A petition of Dungal's son and heir, Duncan MacDouall, dating to 1347, relates that Dungal lost £100 worth of Scottish lands supporting the cause of Edward I and Edward II. This source further reveals that a brother of Dungal was slain during the war—on account of the brothers' part in the capture and execution of Robert's brothers—and that Dungal's eldest son was slain, supporting the English cause, at the Battle of Bannockburn. Duncan's petition relates that his father received an annual sum of £20, and that at present, Duncan and Dungal's six other sons were deprived of support. As a result, Duncan requested that his father's pension be continued. Duncan's petition was endorsed: "It seems to the Council it would be charitable to do some favour to them". The names of Dungal's other sons are unknown. One possibility is that one was the Thomas MacDouall whose wife, Johanna, is reported to have been abducted at Carlisle in 1308, along with Thomas' goods and chattels.

Dungal was closely associated with John MacDougall. For example, in July 1310, Dungal is recorded to have received 100 merks from John for his service to the English. Later, in 1315/1316, John, Dungal, and Duncan MacGodfrey are recorded to have received wages and supplies from the English for their services against the Scottish Crown in the Irish Sea region. Both Dungal and Duncan MacGodfrey are recorded amongst the garrison of Carlisle after the fall of Edward Bruce in 1318. It is possible that the activities of the MacDougalls and MacDoualls in the Irish Sea region partly spurned on the Bruce campaign in Ireland. It is possible that Dungal regarded John MacDougall as a kinsman. John died in September 1317, and Dungal supervised his funeral. Dungal acted as the latter's executor, and in March 1326/1327, Dungal is recorded to have petitioned Edward III for the balance of John's annual pension of 200 merks in order to pay off the John's outstanding debts.

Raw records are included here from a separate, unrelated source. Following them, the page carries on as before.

(** * StationWindow: the main window of the Vicon station

    A shallow embedding of [StationWindow.cpp].  The first part covers the
    two slots that manage the per-drone sender sessions:

    - [StationWindow::startSenderHandler]        (lines 134-161)
    - [StationWindow::senderWindowCloseHandler]  (lines 170-185)

    Each session is a triple [Sender] / [SenderController] / [SenderWindow],
    owned through [std::unique_ptr] values stored in the three member maps
    [senders], [senderControllers] and [senderWindows], all keyed by the
    drone name.  The second part covers the other slots of the window, the
    widgets of its form and the connections that dispatch to the slots. *)

From stdpp Require Import base gmap strings list fin_maps pretty.

Open Scope string_scope.
Open Scope list_scope.

(** ** Data model *)

(** A [QString] is a [string]; it is used only as a key and as constructor
    argument.  A heap object is identified by the address [new] returned, a
    [nat].  A [std::unique_ptr<T>] is an [option nat]: null ([None]) or the
    owner of the object at that address. *)

(** The static type of the object a [unique_ptr] owns. *)
Inductive kind := KSender | KSenderController | KSenderWindow.

(** Modelled from the spec: the declaration of the three member maps
    ([StationWindow.h]) is missing.  The spec has the registry as a mapping
    from name to sub-object in which a name is present at most once; the .cpp
    file uses each map through [operator[]], [find], [erase(iterator)],
    [size] and [std::end], with move-only [std::unique_ptr] values, that is
    as a [std::map<QString, std::unique_ptr<T>>]: a finite map with unique
    keys whose mapped values may be null. *)
Record StationWindow := mkStationWindow {
  senders : gmap string (option nat);
  senderControllers : gmap string (option nat);
  senderWindows : gmap string (option nat)
}.

Inductive field := Fsenders | FsenderControllers | FsenderWindows.

Definition get_field (f : field) (sw : StationWindow) : gmap string (option nat) :=
  match f with
  | Fsenders => senders sw
  | FsenderControllers => senderControllers sw
  | FsenderWindows => senderWindows sw
  end.

Definition set_field (f : field) (m : gmap string (option nat))
    (sw : StationWindow) : StationWindow :=
  match f with
  | Fsenders => mkStationWindow m (senderControllers sw) (senderWindows sw)
  | FsenderControllers => mkStationWindow (senders sw) m (senderWindows sw)
  | FsenderWindows => mkStationWindow (senders sw) (senderControllers sw) m
  end.

Definition kind_of (f : field) : kind :=
  match f with
  | Fsenders => KSender
  | FsenderControllers => KSenderController
  | FsenderWindows => KSenderWindow
  end.

(** Arguments of the three [new] expressions.  The station handed to
    [Sender] ([controller->getStation()]) is the same for every session and is
    left out.  [SenderController] and [SenderWindow] receive the map slot
    [senders[name]], resp. [senderControllers[name]]; the argument recorded
    here is what that slot holds at the time of the call. *)
Inductive ctor :=
| CSender (name : string)
| CSenderController (sender : option nat)
| CSenderWindow (name : string) (senderController : option nat).

(** Pieces streamed into [qDebug()]. *)
Inductive dbg :=
| DStr (s : string)
| DName (name : string)
| DSize (n : nat).

(** Effects visible outside the registry. *)
Inductive event :=
| MsgBoxExec (text : string)        (* QMessageBox::setText; exec *)
| QDebug (line : list dbg)          (* qDebug() << ... *)
| New (o : nat) (c : ctor)          (* new T(args) *)
| Delete (k : kind) (o : nat)       (* the deleter of a non-null unique_ptr *)
| Show (o : nat)                    (* SenderWindow::show *)
| Connect (sender : option nat).    (* connect(w, closeSelf, this, senderWindowCloseHandler) *)

(** The program state: the member maps, the next fresh heap address, and
    the history of effects, each recorded in order with the member maps as
    they were when the effect took place. *)
Record world := mkWorld {
  this : StationWindow;
  next_oid : nat;
  hist : list (event * StationWindow)
}.

(** ** A state monad with undefined behaviour *)

Inductive outcome (A : Type) :=
| Done (a : A)
| Undefined.
Arguments Done {A} a.
Arguments Undefined {A}.

Definition M (A : Type) : Type := world -> outcome (A * world).

Definition ret {A} (a : A) : M A := fun w => Done (a, w).

Definition bind {A B} (m : M A) (k : A -> M B) : M B :=
  fun w => match m w with
           | Done (a, w') => k a w'
           | Undefined => Undefined
           end.

Definition undefined {A} : M A := fun _ => Undefined.

Declare Scope cpp_scope.
Delimit Scope cpp_scope with cpp.
Notation "x <- m ; k" := (bind m (fun x => k))
  (at level 100, m at next level, right associativity) : cpp_scope.
Notation "m ;; k" := (bind m (fun _ => k))
  (at level 100, right associativity) : cpp_scope.

Definition exec (m : M unit) (w : world) : outcome world :=
  match m w with
  | Done (_, w') => Done w'
  | Undefined => Undefined
  end.

Definition emit (e : event) : M unit :=
  fun w => Done (tt, mkWorld (this w) (next_oid w) (hist w ++ [(e, this w)])).

Definition read (f : field) : M (gmap string (option nat)) :=
  fun w => Done (get_field f (this w), w).

Definition write (f : field) (m : gmap string (option nat)) : M unit :=
  fun w => Done (tt, mkWorld (set_field f m (this w)) (next_oid w) (hist w)).

(** [new T(args)]: a fresh address. *)
Definition new (c : ctor) : M (option nat) :=
  fun w => Done (Some (next_oid w),
                 mkWorld (this w) (S (next_oid w))
                         (hist w ++ [(New (next_oid w) c, this w)])).

(** Destructor of a [unique_ptr]: deletes the object unless null. *)
Definition destroy (k : kind) (p : option nat) : M unit :=
  match p with
  | Some o => emit (Delete k o)
  | None => ret tt
  end.

(** ** std::map operations *)

(** [m[k]]: a missing key is inserted with a null pointer. *)
Definition index (f : field) (k : string) : M (option nat) :=
  (m <- read f;
   match m !! k with
   | Some p => ret p
   | None => (write f (<[k := None]> m);; ret None)
   end)%cpp.

(** [m[k] = std::move(p)]: the slot takes [p], then the object it owned
    before, if any, is deleted. *)
Definition assign (f : field) (k : string) (p : option nat) : M unit :=
  (old <- index f k;
   m <- read f;
   write f (<[k := p]> m);;
   destroy (kind_of f) old)%cpp.

(** Iterators: a position at a key, or [end()]. *)
Inductive iterator :=
| It (k : string)
| End.

(** [m.find(k)] *)
Definition find (f : field) (k : string) : M iterator :=
  (m <- read f;
   match m !! k with
   | Some _ => ret (It k)
   | None => ret End
   end)%cpp.

(** [m.erase(it)]: the element is unlinked and its [unique_ptr] destroyed.
    [it] must be dereferenceable; erasing [end()] is undefined behaviour. *)
Definition erase (f : field) (it : iterator) : M unit :=
  match it with
  | End => undefined
  | It k =>
      (m <- read f;
       match m !! k with
       | Some p => (write f (delete k m);; destroy (kind_of f) p)
       | None => undefined
       end)%cpp
  end.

Dungal himself was dead by January 1327/1328, when his widow—identified as Margaret—was confirmed the ward of Henry Malton's former lands that had been granted to Dungal. Later in February, Edward III is recorded to have freed Dungal's executors from the demand of debts upon these lands, on account of Dungal's faithful service. Dungal was succeeded by his son, Duncan. Margaret was dead by January 1333/1334.